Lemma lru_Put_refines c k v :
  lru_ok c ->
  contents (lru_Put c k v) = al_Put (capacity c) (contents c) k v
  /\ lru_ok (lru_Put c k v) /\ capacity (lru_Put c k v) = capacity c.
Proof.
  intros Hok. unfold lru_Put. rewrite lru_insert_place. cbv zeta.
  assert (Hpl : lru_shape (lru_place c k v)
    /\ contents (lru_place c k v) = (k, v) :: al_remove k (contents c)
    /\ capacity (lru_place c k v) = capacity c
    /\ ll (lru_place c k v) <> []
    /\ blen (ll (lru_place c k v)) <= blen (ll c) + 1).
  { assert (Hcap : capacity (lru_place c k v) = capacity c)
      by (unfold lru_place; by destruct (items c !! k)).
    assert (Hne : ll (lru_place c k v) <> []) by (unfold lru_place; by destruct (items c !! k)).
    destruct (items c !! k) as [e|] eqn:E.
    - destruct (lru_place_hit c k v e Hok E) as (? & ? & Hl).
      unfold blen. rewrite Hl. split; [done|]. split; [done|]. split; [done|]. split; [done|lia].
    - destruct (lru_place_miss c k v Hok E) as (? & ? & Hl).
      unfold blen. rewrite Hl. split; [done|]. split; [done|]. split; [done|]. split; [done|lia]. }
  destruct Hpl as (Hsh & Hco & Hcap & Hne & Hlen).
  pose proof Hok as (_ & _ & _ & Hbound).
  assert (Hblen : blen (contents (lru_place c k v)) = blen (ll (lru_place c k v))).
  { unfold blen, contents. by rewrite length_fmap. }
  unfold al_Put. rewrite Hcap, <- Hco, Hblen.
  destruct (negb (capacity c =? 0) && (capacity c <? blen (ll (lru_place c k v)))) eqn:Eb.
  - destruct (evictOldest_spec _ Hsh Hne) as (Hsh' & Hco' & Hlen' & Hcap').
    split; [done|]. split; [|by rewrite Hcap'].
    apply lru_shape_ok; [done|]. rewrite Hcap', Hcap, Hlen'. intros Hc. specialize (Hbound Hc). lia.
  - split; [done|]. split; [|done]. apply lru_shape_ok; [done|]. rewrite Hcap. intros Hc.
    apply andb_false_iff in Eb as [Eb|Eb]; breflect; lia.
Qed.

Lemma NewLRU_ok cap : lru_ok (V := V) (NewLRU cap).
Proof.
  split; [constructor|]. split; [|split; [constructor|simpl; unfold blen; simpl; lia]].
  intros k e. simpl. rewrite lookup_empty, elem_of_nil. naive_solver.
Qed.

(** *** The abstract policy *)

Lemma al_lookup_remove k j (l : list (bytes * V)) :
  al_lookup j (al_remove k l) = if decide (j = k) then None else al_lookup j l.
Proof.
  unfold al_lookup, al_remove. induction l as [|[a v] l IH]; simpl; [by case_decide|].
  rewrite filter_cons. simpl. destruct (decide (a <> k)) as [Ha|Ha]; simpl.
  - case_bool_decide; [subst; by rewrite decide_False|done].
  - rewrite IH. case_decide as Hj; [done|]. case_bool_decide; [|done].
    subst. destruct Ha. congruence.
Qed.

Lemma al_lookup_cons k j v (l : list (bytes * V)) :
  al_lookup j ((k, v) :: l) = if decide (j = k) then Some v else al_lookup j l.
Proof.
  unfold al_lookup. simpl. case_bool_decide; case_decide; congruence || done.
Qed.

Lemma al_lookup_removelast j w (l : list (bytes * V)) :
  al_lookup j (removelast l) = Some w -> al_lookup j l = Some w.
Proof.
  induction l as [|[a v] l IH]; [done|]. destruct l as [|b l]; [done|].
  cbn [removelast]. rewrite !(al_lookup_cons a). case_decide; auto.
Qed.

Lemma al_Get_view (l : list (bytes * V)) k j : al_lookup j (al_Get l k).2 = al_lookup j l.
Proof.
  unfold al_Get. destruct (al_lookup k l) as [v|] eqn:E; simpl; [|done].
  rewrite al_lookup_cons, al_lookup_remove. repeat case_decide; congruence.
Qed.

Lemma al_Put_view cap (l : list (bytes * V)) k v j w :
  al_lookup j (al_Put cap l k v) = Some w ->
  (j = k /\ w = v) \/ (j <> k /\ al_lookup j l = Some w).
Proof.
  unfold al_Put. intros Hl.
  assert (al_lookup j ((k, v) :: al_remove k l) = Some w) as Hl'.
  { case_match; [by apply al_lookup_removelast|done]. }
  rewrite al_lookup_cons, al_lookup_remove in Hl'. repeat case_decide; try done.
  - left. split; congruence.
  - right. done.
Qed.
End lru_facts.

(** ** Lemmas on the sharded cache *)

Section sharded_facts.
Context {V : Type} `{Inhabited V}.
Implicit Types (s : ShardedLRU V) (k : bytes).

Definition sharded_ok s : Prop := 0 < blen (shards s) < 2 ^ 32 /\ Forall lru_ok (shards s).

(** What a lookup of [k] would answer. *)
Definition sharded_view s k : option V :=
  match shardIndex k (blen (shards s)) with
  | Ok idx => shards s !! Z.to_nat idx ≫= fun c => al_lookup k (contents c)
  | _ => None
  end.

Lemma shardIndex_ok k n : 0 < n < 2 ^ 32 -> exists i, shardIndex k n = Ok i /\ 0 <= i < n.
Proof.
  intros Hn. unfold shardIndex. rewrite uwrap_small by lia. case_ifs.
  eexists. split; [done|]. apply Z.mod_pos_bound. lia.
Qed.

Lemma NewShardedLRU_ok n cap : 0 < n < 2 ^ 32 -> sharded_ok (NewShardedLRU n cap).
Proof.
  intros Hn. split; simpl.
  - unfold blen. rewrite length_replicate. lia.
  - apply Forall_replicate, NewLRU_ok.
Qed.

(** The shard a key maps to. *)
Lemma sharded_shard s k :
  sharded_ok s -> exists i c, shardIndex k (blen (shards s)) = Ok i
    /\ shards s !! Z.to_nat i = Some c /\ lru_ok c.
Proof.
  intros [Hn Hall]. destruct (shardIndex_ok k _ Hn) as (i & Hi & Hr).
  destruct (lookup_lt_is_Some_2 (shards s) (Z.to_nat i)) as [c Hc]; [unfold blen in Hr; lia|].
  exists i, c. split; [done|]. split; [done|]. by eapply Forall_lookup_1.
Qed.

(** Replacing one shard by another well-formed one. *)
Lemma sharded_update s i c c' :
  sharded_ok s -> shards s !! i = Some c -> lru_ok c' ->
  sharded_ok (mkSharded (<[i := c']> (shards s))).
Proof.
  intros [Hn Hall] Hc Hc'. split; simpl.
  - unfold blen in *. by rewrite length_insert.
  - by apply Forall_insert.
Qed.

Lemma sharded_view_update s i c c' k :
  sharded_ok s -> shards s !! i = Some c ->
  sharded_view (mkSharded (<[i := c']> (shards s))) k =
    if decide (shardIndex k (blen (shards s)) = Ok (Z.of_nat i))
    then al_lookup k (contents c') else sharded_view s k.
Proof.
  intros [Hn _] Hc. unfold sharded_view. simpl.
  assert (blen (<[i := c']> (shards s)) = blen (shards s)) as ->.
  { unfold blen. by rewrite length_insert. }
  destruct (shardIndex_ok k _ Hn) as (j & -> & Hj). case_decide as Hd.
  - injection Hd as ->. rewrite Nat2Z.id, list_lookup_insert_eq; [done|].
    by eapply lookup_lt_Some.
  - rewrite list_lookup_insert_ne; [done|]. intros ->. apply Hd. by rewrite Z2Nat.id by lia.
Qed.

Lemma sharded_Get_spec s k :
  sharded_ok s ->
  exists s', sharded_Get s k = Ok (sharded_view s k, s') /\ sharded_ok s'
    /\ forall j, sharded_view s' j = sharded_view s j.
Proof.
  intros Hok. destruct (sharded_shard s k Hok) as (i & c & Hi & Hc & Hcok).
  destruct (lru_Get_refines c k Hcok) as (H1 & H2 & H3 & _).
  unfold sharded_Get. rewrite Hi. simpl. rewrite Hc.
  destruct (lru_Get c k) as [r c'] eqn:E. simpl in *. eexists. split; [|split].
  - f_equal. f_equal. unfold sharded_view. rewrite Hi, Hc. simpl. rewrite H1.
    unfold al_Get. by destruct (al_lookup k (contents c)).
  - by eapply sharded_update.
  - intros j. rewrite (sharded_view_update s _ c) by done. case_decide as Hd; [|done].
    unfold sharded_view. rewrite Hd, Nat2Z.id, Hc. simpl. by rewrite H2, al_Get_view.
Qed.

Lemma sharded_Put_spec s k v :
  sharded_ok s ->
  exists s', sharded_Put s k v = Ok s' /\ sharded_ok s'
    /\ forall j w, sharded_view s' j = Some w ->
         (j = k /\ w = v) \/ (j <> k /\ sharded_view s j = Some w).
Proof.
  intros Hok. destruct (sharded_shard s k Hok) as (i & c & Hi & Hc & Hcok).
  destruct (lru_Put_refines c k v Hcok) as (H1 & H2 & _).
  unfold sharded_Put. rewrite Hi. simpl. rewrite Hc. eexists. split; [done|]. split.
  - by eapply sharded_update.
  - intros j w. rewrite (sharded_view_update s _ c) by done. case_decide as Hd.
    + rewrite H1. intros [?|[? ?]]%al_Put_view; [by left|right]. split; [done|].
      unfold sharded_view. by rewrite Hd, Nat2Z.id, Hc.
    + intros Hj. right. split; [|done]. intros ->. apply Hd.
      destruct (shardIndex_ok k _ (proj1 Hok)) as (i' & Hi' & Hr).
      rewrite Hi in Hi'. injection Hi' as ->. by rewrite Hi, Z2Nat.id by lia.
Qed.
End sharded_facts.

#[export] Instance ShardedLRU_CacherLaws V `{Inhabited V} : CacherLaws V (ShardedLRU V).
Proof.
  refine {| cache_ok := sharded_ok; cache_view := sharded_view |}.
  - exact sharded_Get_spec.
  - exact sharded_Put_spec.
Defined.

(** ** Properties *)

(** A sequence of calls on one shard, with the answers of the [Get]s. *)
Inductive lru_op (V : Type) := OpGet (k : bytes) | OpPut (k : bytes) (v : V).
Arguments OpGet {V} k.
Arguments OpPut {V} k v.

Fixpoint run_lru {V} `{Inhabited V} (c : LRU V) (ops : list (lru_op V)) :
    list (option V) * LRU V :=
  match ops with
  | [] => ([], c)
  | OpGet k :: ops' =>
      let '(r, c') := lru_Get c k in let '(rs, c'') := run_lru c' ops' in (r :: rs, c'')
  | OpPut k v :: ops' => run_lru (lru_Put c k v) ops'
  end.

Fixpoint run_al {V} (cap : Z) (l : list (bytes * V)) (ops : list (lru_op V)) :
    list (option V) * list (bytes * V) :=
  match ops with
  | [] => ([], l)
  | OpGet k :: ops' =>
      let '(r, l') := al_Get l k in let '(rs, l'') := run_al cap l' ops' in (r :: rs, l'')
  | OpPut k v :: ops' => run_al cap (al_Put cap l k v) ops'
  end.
##########
## Assigned task
Using the entries above, return exactly the lines from the line with "lru_ok c ->" to the line with "assert (Hblen : blen", counting both of those lines.

## Exercise answer
  lru_ok c ->
  contents (lru_Put c k v) = al_Put (capacity c) (contents c) k v
  /\ lru_ok (lru_Put c k v) /\ capacity (lru_Put c k v) = capacity c.
Proof.
  intros Hok. unfold lru_Put. rewrite lru_insert_place. cbv zeta.
  assert (Hpl : lru_shape (lru_place c k v)
    /\ contents (lru_place c k v) = (k, v) :: al_remove k (contents c)
    /\ capacity (lru_place c k v) = capacity c
    /\ ll (lru_place c k v) <> []
    /\ blen (ll (lru_place c k v)) <= blen (ll c) + 1).
  { assert (Hcap : capacity (lru_place c k v) = capacity c)
      by (unfold lru_place; by destruct (items c !! k)).
    assert (Hne : ll (lru_place c k v) <> []) by (unfold lru_place; by destruct (items c !! k)).
    destruct (items c !! k) as [e|] eqn:E.
    - destruct (lru_place_hit c k v e Hok E) as (? & ? & Hl).
      unfold blen. rewrite Hl. split; [done|]. split; [done|]. split; [done|]. split; [done|lia].
    - destruct (lru_place_miss c k v Hok E) as (? & ? & Hl).
      unfold blen. rewrite Hl. split; [done|]. split; [done|]. split; [done|]. split; [done|lia]. }
  destruct Hpl as (Hsh & Hco & Hcap & Hne & Hlen).
  pose proof Hok as (_ & _ & _ & Hbound).
  assert (Hblen : blen (contents (lru_place c k v)) = blen (ll (lru_place c k v))).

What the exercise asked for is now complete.